(** A larger value is never closest to an earlier bin: were it so, the
    smaller value would lie beyond the midpoint of the two bins, and the
    larger one either between that midpoint and the later bin, where the
    gaps are ordered before rounding, or not far beyond the later bin,
    where the two gaps are too far apart to be rounded together. *)
Lemma closest_bin_monotone w1 w2 k1 k2 :
  w1 <= w2 ->
  (forall i j, (i < j)%nat -> (j < List.length bins)%nat ->
     w2 - nth j bins 0 <= 4194304 * (nth j bins 0 - nth i bins 0)) ->
  closest_bin w1 bins = Ok k1 -> closest_bin w2 bins = Ok k2 ->
  (k1 <= k2)%nat.
Proof.
  intros Hw Hnear H1 H2.
  assert (Hne : bins <> []) by (intro E; rewrite E in H1; discriminate).
  destruct (closest_bin_first_min w1 bins Hne) as (k1' & E1 & (Hk1 & Hle1 & Hlt1)).
  destruct (closest_bin_first_min w2 bins Hne) as (k2' & E2 & (Hk2 & Hle2 & Hlt2)).
  rewrite H1 in E1. rewrite H2 in E2.
  injection E1 as <-. injection E2 as <-.
  rewrite distances_length in Hk1, Hk2.
  destruct (le_lt_dec k1 k2) as [| Hgt]; [assumption | exfalso].
  specialize (Hlt1 k2 Hgt).
  specialize (Hle2 k1). rewrite distances_length in Hle2.
  specialize (Hle2 Hk1).
  rewrite !distances_gap in Hlt1, Hle2 by assumption.
  pose proof (bins_increasing k2 k1 Hgt Hk1) as Hac.
  specialize (Hnear k2 k1 Hgt Hk1).
  set (c := nth k1 bins 0) in *. set (a := nth k2 bins 0) in *.
  assert (Hmid : Qabs (c - w1) < Qabs (a - w1)).
  { destruct (Qlt_le_dec (Qabs (c - w1)) (Qabs (a - w1))) as [| Hle];
      [assumption | exfalso].
    apply (rnd_monotone R laws) in Hle. lra. }
  destruct (Qlt_le_dec c w2) as [Hbeyond | Hwithin].
  - assert (Hsep : rnd (Qabs (c - w2)) < rnd (Qabs (a - w2))).
    { apply (rnd_separate laws); [apply Qabs_nonneg |].
      qabs_split (c - w2); qabs_split (a - w2); lra. }
    lra.
  - assert (Hc : Qabs (c - w2) <= Qabs (c - w1)).
    { qabs_split (c - w1); qabs_split (a - w1);
        qabs_split (c - w2); lra. }
    assert (Ha : Qabs (a - w1) <= Qabs (a - w2)).
    { qabs_split (c - w1); qabs_split (a - w1);
        qabs_split (a - w2); lra. }
    apply (rnd_monotone R laws) in Hc, Ha. lra.
Qed.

*What this task involves*
Only the lines from the one holding "assert (Hmid : Qabs" through the end of the listing should be given again, exactly and with both ends included.

*Exercise solution*
  assert (Hmid : Qabs (c - w1) < Qabs (a - w1)).
  { destruct (Qlt_le_dec (Qabs (c - w1)) (Qabs (a - w1))) as [| Hle];
      [assumption | exfalso].
    apply (rnd_monotone R laws) in Hle. lra. }
  destruct (Qlt_le_dec c w2) as [Hbeyond | Hwithin].
  - assert (Hsep : rnd (Qabs (c - w2)) < rnd (Qabs (a - w2))).
    { apply (rnd_separate laws); [apply Qabs_nonneg |].
      qabs_split (c - w2); qabs_split (a - w2); lra. }
    lra.
  - assert (Hc : Qabs (c - w2) <= Qabs (c - w1)).
    { qabs_split (c - w1); qabs_split (a - w1);
        qabs_split (c - w2); lra. }
    assert (Ha : Qabs (a - w1) <= Qabs (a - w2)).
    { qabs_split (c - w1); qabs_split (a - w1);
        qabs_split (a - w2); lra. }
    apply (rnd_monotone R laws) in Hc, Ha. lra.
Qed.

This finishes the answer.